Around the same period American neurologist Samuel T Orton (1937) studied reading disabilities or “dyslexia” in children. He described the condition as “word blindness” or strephosymbolia. It is customary to cite Samuel Orton as the founding father of the now famous atypical lateralization theory of dyslexia.
The history of dyslexia can be proposed in 4 stages (Guardiola J. G). The origin of dyslexia account for the first stage, the first subject with reading and language deficit were identified. They were generally patients with acquired aphasia and lasted until the end of nineteenth century. Evolution stage starts from 1950- 1970 in which the field of dyslexia opened up a variety of approaches for clinical, research and education. The modern theories (1970- 2000) have created the foundations of our current knowledge about dyslexia.
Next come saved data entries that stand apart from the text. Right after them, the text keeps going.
(* ===== verification/Programs.v ===== *)
(** * Programs: the main functions (cmd/party-a, cmd/party-b, cmd/installer)

    How the two parties' programs start, where each failure ends the process, and
    the installer's own HTTP front: its port, its headers and its embedded user
    interface. A fatal log message is an error; flags are arguments. *)
From S2P Require Import Prelude GoStd Codec Protocol Transport Tss Config Vm Solana Store Llm Analyzer Telegram PartyB PartyA Main Wizard Effects Deploy DeployLocal.
Local Open Scope Z_scope.
Local Open Scope go_scope.

(** ** The parties *)
Section Parties.
Context `{Unicode} `{AbiWorld} `{LlmWorld} `{PartyACodecs} {S : Type} `{Store S} {T tls : Type} `{TransportClient T}.
(** What the programs ask of their surroundings: the configuration file, the
    database, the certificates, the connection and the listening socket. *)
Context (load : string -> go Config) (open_store : string -> string -> go S) (LoadCerts : string -> string -> string -> go tls)
        (Connect : string -> tls -> go T) (Start : string -> tls -> go unit) (api : go unit) (now : nat -> Z).
Context (evm solana tendermint : Adapter).

Definition load_certs (cfg : Config) : go tls :=
  let t := cfg_Transport cfg in LoadCerts (tc_CertFile t) (tc_KeyFile t) (tc_CACertFile t) ?: "failed to load TLS certs".
Definition wrong_party (want : string) (cfg : Config) : string :=
  "config party must be '" +:+ want +:+ "', got '" +:+ cfg_Party cfg +:+ "'".

(** Party A's program with the address of its API. *)
Definition party_a_program (configPath passphrase : string) : go (ProgramA (SA := S) (T := T) * string) :=
  cfg ← load configPath ?: "failed to load config";
  if negb (bool_decide (cfg_Party cfg = "a")) then Err (wrong_party "a" cfg)
  else
    st ← open_store (DSN (cfg_Database cfg)) passphrase ?: "failed to init store";
    tlsCfg ← load_certs cfg;
    client ← Connect (tc_RemoteAddr (cfg_Transport cfg)) tlsCfg ?: "failed to connect to Party B";
    Ret (party_a_main st client (main_registry evm solana tendermint), api_ListenAddr (cfg_API cfg)).
Definition party_b_program (configPath passphrase : string) : go (ProgramB (S := S)) :=
  cfg ← load configPath ?: "failed to load config";
  if negb (bool_decide (cfg_Party cfg = "b")) then Err (wrong_party "b" cfg)
  else
    st ← open_store (DSN (cfg_Database cfg)) passphrase ?: "failed to init store";
    program ← party_b_main cfg st (main_registry evm solana tendermint) api now ?: "failed to init Party B service";
    tlsCfg ← load_certs cfg;
    _ ← Start (tc_ListenAddr (cfg_Transport cfg)) tlsCfg ?: "failed to start transport server";
    Ret program.
End Parties.

(** ** The installer's port *)

(** [net.DialTimeout] and [net.Listen] on 127.0.0.1, at the n-th candidate; a
    listener is the port it has. *)
Section Port.
Context (dial : nat -> Z -> bool) (listen : nat -> Z -> go Z).
Definition portInUse (n : nat) (port : Z) : bool := dial n port.
Definition candidates (preferred : Z) : list Z := preferred :: map (fun i => preferred + 1 + Z.of_nat i) (seq 0 19).
Fixpoint first_free (n : nat) (l : list Z) : option Z :=
  match l with
  | [] => None
  | p :: l =>
    if portInUse n p then first_free (S n) l
    else match listen n p with Ret port => Some port | _ => first_free (S n) l end
  end.
Definition findAvailableListener (preferred : Z) : go Z :=
  match first_free 0 (candidates preferred) with
  | Some port => Ret port
  | None => listen (length (candidates preferred)) 0 ?: "cannot find available port"
  end.

(** The listener found is that of the first of twenty ports from the preferred one
    where nothing answers and listening succeeds; where there is none the system
    chooses, and only if that fails too is there an error. *)
Lemma first_free_spec l n : match first_free n l with
  | Some port => exists i p, l !! i = Some p /\ dial (n + i) p = false /\ listen (n + i) p = Ret port /\
      forall j q, (j < i)%nat -> l !! j = Some q -> dial (n + j) q = true \/ forall port, listen (n + j) q <> Ret port
  | None => forall j q, l !! j = Some q -> dial (n + j) q = true \/ forall port, listen (n + j) q <> Ret port
  end.
Proof.
  revert n. induction l as [|p l IH]; intros n; [done|]. cbn [first_free]. unfold portInUse.
  assert (dial n p = true \/ (forall port, listen n p <> Ret port) ->
    forall i, (forall j q, (j < i)%nat -> l !! j = Some q -> dial (S n + j)%nat q = true \/ forall port, listen (S n + j)%nat q <> Ret port) ->
    forall j q, (j < S i)%nat -> (p :: l) !! j = Some q -> dial (n + j) q = true \/ forall port, listen (n + j) q <> Ret port) as Hcons.
  { intros Hp i Hi [|j] q Hj Hq; [injection Hq as <-; by rewrite Nat.add_0_r|].
    replace (n + S j)%nat with (S n + j)%nat by lia. apply Hi; [lia|done]. }
  assert (dial n p = true \/ (forall port, listen n p <> Ret port) -> match first_free (S n) l with
    | Some port => exists i q, (p :: l) !! i = Some q /\ dial (n + i) q = false /\ listen (n + i) q = Ret port /\
        forall j q, (j < i)%nat -> (p :: l) !! j = Some q -> dial (n + j) q = true \/ forall port, listen (n + j) q <> Ret port
    | None => forall j q, (p :: l) !! j = Some q -> dial (n + j) q = true \/ forall port, listen (n + j) q <> Ret port end) as Hskip.
  { intros Hp. specialize (IH (S n)). destruct (first_free (S n) l) as [port|].
    - destruct IH as (i & q & Hq & Hd & Hl & Hb). exists (S i), q. replace (n + S i)%nat with (S n + i)%nat by lia.
      split; [done|]. split; [done|]. split; [done|]. by apply Hcons.
    - intros j q Hq. apply (Hcons Hp j) with (j := j); [|lia|done]. intros j' q' _ Hq'. by apply IH. }
  destruct (dial n p) eqn:Ed; [apply Hskip; by left|].
  destruct (listen n p) as [port|e|] eqn:El; [|apply Hskip; by right..].
  exists 0%nat, p. rewrite Nat.add_0_r. split; [done|]. split; [done|]. split; [done|]. intros j q Hj; lia.
Qed.
End Port.

(** ** The installer's handlers *)

(** [corsMiddleware]: the headers it sets, and whether the next handler runs. *)
Definition corsMiddleware {A} (method : string) (next : A) : list (string * string) * (Z + A) :=
  ([("Access-Control-Allow-Origin", "*"); ("Access-Control-Allow-Methods", "GET, POST, OPTIONS");
    ("Access-Control-Allow-Headers", "Content-Type")],
   if bool_decide (method = "OPTIONS") then inl 204 else inr next).

(** What a request to the user interface is answered with: a file of the embedded
    directory, the page that says it was not built, or 404. *)
Inductive page := File (path : string) | FallbackPage | PageNotFound.
Definition fallbackHandler (path : string) : page :=
  if negb (bool_decide (path = "/")) && negb (bool_decide (path = "/index.html")) then PageNotFound else FallbackPage.
(** [built]: the directory has an index; [opens]: a file of it can be opened. An
    empty path cannot be sliced. *)
Definition frontendHandler (built : bool) (opens : string -> bool) (path : string) : go page :=
  if negb built then Ret (fallbackHandler path)
  else match path with
       | EmptyString => Panic
       | String _ name => if bool_decide (path = "/") then Ret (File path) else if opens name then Ret (File path) else Ret (File "/")
       end.

Definition openBrowser (goos url : string) : option (list string) :=
  if bool_decide (goos = "darwin") then Some ["open"; url]
  else if bool_decide (goos = "linux") then Some ["xdg-open"; url]
  else if bool_decide (goos = "windows") then Some ["rundll32"; "url.dll,FileProtocolHandler"; url]
  else None.

(** The installer's [main] once the routes are registered: the URL it serves and
    the command that opens it. *)
Definition installer_main (dial : nat -> Z -> bool) (listen : nat -> Z -> go Z) (goos : string) (port : Z) (noBrowser : bool) :
    go (string * option (list string)) :=
  ln ← findAvailableListener dial listen port ?: "no available port";
  let url := "http://127.0.0.1:" +:+ Strconv.Itoa ln in
  Ret (url, if noBrowser then None else openBrowser goos url).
The work of Strauss & Werner is an important turning point towards the organicity of learning disabilities. They compared retarded children with and without evidence of clear-cut injury to the brain and found that the brain-injured group had certain specific abnormalities in cognitive function. The author’s also defined specific behavioral characteristics of this group of children. The term “minimal brain damage” was coined and they observed that these children generally were characterized by perceptual motor problems and neurological impairment but, with normal intelligence.
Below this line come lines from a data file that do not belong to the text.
(* ===== verification/Addresses.v ===== *)
(** * Addresses: the address the API returns is the address the export prints

    Party A derives an address through its chain adapters, the installer prints one
    next to the key it exports, each with its own code. They are equal where both
    sides call the same libraries. *)
From S2P Require Import Prelude GoStd Codec Protocol Transport Tss TssFacts Vm Evm Tendermint Solana EdwardsPoint Mnemonic MnemonicFacts.
Local Open Scope Z_scope.

(** The installer and the adapters import the same packages: go-ethereum's
    [PubkeyToAddress] hashes the coordinates, 32 bytes each, and keeps the last 20
    bytes; cosmos-sdk's key address and bech32; solana-go's base58. *)
Class SameLibs `{Geth} `{Cosmos} `{SolanaGo} `{AddressLibs} := {
  same_hex p : 0 <= p.1 < 2 ^ 256 -> 0 <= p.2 < 2 ^ 256 ->
    PubkeyToAddress_Hex p = AddressHex (drop 12 (Keccak256 (Binary.be_bytes 32 p.1 ++ Binary.be_bytes 32 p.2)));
  same_cosmos b : cosmos_Address b = PubKey_Address b;
  same_bech32 prefix b : bech32_Encode prefix b = bech32_ConvertAndEncode prefix b;
  same_base58 b : length b = 32%nat -> PublicKeyString (PublicKeyFromBytes b) = base58_Encode b }.

Section Addresses.
Context `{Unicode} `{Geth} `{Cosmos} `{SolanaGo} `{AddressLibs} `{!SameLibs} `{Codec unsignedTxEnvelope}.

Lemma evm_address p pub opts : 0 <= p.1 < 2 ^ 256 -> 0 <= p.2 < 2 ^ 256 -> uncompressed p = Ret pub ->
  evm_DeriveAddress pub opts = export_address p [].
Proof.
  intros Hx Hy. rewrite uncompressed_spec by done. intros <-%Ret_inj. unfold evm_DeriveAddress, is_uncompressed, zlen.
  cbn [length]. rewrite length_app, !Binary.length_be_bytes. cbn [head]. rewrite bool_decide_eq_true_2 by done.
  cbn [export_address drop]. by rewrite same_hex.
Qed.
(** The prefix a request or the adapter gives. *)
Definition cosmos_prefix (a : TendermintAdapter) (prefix : string) : string := Tendermint.or_default prefix (ta_Prefix a).
Lemma tendermint_address a p pub prefix addr : 0 <= p.1 < 2 ^ 256 -> 0 <= p.2 < 2 ^ 256 -> uncompressed p = Ret pub ->
  cosmos_prefix a prefix <> "" ->
  tendermint_DeriveAddress a pub (if bool_decide (prefix = "") then [] else [WithPrefix prefix]) = Ret addr ->
  export_address p [cosmos_prefix a prefix] = Ret addr.
Proof.
  intros Hx Hy Hu Hne. unfold tendermint_DeriveAddress, export_address. rewrite (bool_decide_eq_false_2 (cosmos_prefix a prefix = "")) by done.
  assert (Tendermint.or_default (do_Prefix (ApplyDeriveOpts (if bool_decide (prefix = "") then [] else [WithPrefix prefix]))) (ta_Prefix a)
    = cosmos_prefix a prefix) as -> by (case_bool_decide as E; [by rewrite E|done]).
  rewrite (compressPubKey_agrees p pub Hx Hy Hu). unfold Mnemonic.compressPubKey. intros (c & -> & HX)%go_bind_Ret. cbn [mbind go_bind].
  rewrite same_cosmos. apply go_bind_Ret in HX as (b & -> & HX%wrap_err_Ret). cbn [mbind go_bind]. by rewrite same_bech32, HX.
Qed.
Lemma solana_address pub opts : length pub = 32%nat -> solana_DeriveAddress pub opts = Ret (base58_Encode pub).
Proof. intros Hl. unfold solana_DeriveAddress, zlen. rewrite Hl. cbn. by rewrite same_base58. Qed.
End Addresses.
Yet it was not until the decade beginning in 1960 that the idea of an organic abnormality began to gain prominence. Clements & Peters (1962) listed ten common features of children with learning problems.
The concept of Learning Disability gained further attention by establishing its existence as a specific entity in 1963.The difficulty that many children were having with learning began to attract serious attention. An increasing number of children were bright, fairly articulate in their verbal expression, and did not appear to have any form of mental retardation, sensory handicap or visual impairment but were found unable to cope with schoolwork specifically with reading writing and mathematics. Educators and professionals began to take these learning difficulties seriously. On 6th of April, 1963, Dr. Samuel Kirk addressed a gathering of parents in Chicago, at which he first used the term “Learning Disability” to describe the group of children with disorders in the development of skills needed for social interaction but with definite exclusion criteria such as those with sensory handicaps like blindness, deafness and mental retardation. (Hallahan& Cruickshank,1973).
A tremendous burst of interest in LD came forth after 1963. In 1966 the first of the three task force reports got published, sponsored by the National Institute of Neurological Diseases and Blindness - Minimal Brain Dysfunction in Children: Terminology and Identification (Clements). It was followed by Minimal Brain Dysfunction: Educational, Medical, and Health Related Services (Haring & Miller, 1969) and Central Processing Dysfunction in Children (Chalfant&Scheffein, 1969). These research reports provided useful information for professionals for a base on which to conceptualize the field of learning disabilities and to implement services for children.
The problem of scholastic backwardness should be differentiated from Learning Disability. Scholastic backwardness may be due to many causes. Learning Disability being one of such causes thus becomes a condition diagnosed by exclusion. Specific Learning Disability should only be diagnosed after exclusion of many of the organic disorders, primary sensory deprivation, social, cultural, emotional, socio economic deprivation that interfere with normal learning and finally those factors related to didactics.
In 1994, the British health economic review stated that Learning Disability is the most expensive disorder, pushing “stroke” to the second position, which was earlier considered the costliest disease. This means that Learning Disability is a developmental disorder that is to be carefully evaluated, diagnosed and managed through appropriate investigations. Hence it is imperative that when you are stuck with a child having difficulties in coping with the program of learning, rather than ignoring the problem, it should be brought into the care of a Physician or Neurologist who is versatile with the management of such conditions.
It is important to note that though Learning Disability is a developmental disorder often the teachers will be the first to identify the problem. The teacher has to direct the child to appropriate disciplines through the parents. Moreover since it is a developmental disorder, the child grows with the problem. Thus it becomes important that the parents as well as the teachers should be aware of the disorder and its management.
Therefore the child with LD is to be addressed by the parent, the teacher and the professionals - medical as well as paramedical. A combined working pattern is vital.